While addressing the gathering, Roopwant Singh, managing director, iNDEXTb, highlighted why the state of Gujarat should be considered a nutraceuticals hub. He said, "Gujarat is already a major hub for pharma and biotech industries. There are already several clusters for these sectors in addition to SEZ, so people were availing the opportunity and using the already available resources.”
He added, “Favourable climate, easy availability of raw material like dairy ingredients, proteins and vitamins are an added advantage. Customised incentive-based packages would also be made available by government. Soon Gujarat would be having a special policy for healthcare and agro processing sectors."
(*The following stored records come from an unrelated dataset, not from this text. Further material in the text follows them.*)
(** * api_certificado: extraction of NFS-e revenue with an A1 certificate

    A shallow embedding of [src/api_certificado.py] and the properties of
    its login, page parser, pagination loop and endpoint.

    Modelling boundaries, stated once:
    - Text is a [string] of bytes (UTF-8 for what the source writes with
      accents).  The character classes [\d] and [\s] of [re], and the
      digits and blanks accepted by [int()] and [float()], are the ASCII
      ones; a substring test on UTF-8 bytes agrees with the test on code
      points.
    - A Python [float] is an exact rational, or an infinity, or NaN: the
      rounding of binary64 (in [float()], [+=] and [round]) is not
      modelled.
    - The HTML of a response is the structure that the BeautifulSoup
      queries of the source observe: which elements are found and the text
      they carry.
    - The remote portal, the PKCS#12 loader and the file system are an
      explicit world: oracles for what the outside answers, a state for the
      three temporary paths, and a log of the calls made.
    - Python exceptions are values (class and message); only subclasses of
      [Exception] are modelled. *)

From Stdlib Require Import ZArith QArith Qround String Ascii List Lia Bool
  DecimalString DecimalNat FinFun Finite.
Import ListNotations.

Local Open Scope string_scope.
Local Open Scope list_scope.

(** ** Characters and strings *)

Module Texto.

Definition codigo (c : ascii) : nat := nat_of_ascii c.

(** [\d] on ASCII, and the digit test of [int()] and [float()]. *)
Definition is_digit (c : ascii) : bool :=
  (48 <=? codigo c)%nat && (codigo c <=? 57)%nat.

Definition digit_val (c : ascii) : Z := Z.of_nat (codigo c) - 48.

(** [Py_ISSPACE]: the blanks that [int()] and [float()] strip. *)
Definition is_space (c : ascii) : bool :=
  ((9 <=? codigo c)%nat && (codigo c <=? 13)%nat) || (codigo c =? 32)%nat.

(** [\s] of [re] on a [str] pattern, ASCII range: [Py_UNICODE_ISSPACE]. *)
Definition is_re_space (c : ascii) : bool :=
  is_space c || ((28 <=? codigo c)%nat && (codigo c <=? 31)%nat).

Definition lower (c : ascii) : ascii :=
  if ((65 <=? codigo c)%nat && (codigo c <=? 90)%nat)%bool
  then ascii_of_nat (codigo c + 32) else c.

Definition chars (s : string) : list ascii := list_ascii_of_string s.
Definition texto (l : list ascii) : string := string_of_list_ascii l.

(** [old in s] for strings. *)
Fixpoint contains (old s : string) : bool :=
  prefix old s ||
  match s with
  | EmptyString => false
  | String _ s' => contains old s'
  end.

(** [s.replace(c, novo)] for a pattern [c] of one character. *)
Fixpoint replace (c : ascii) (novo : string) (s : string) : string :=
  match s with
  | EmptyString => EmptyString
  | String x s' =>
      if Ascii.eqb x c then novo ++ replace c novo s'
      else String x (replace c novo s')
  end.

(** [s[i:j]] for [0 <= i <= j]. *)
Definition slice (i j : nat) (s : string) : string := substring i (j - i) s.

(** [s[i:]] for [0 <= i]. *)
Definition slice_from (i : nat) (s : string) : string :=
  substring i (String.length s - i) s.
Later, in the first session titled Building India as Nutraceutical Manufacturing Hub: Opportunities and Challenges, C M Reddy, chief scientific officer, Innovertus Nutrition Tech Ind Pvt. Ltd, said, “India is a land of opportunity for nutraceuticals as the country is land of Ayurceuticals, there is awareness of health and nutrition and growth in disposable income.”
However, he pointed out, “There are some challenges - ingredients approved by ROW but not India, lengthy product approval, and no innovative dosages. There is a need for innovative nutraceutical products like gummies, chocolates and bars. A single product should give complete solution. The products should not be in tablet and capsules format, which gives a feeling of medicines.”
According to him, coherent sections for future R&D are Ayurceuticals, sportsceuticals, pediaceuticals, geriaceuticals, nutricosmetics and nutra pharmaceuticals.
Javin Bhinde, executive director, SynCore Group, who was also a knowledge partner, stated, "India being a developing country has lot of scope for improvement. There is a need for single-window clearance and clear regulations. The qualified pharmaceuticals and medical experts can be used in this industry.”
Currently, India contributes about two per cent to nutraceuticals industry and the country seems to have a good future in this regard going by the rise in population of senior citizens and awareness on health.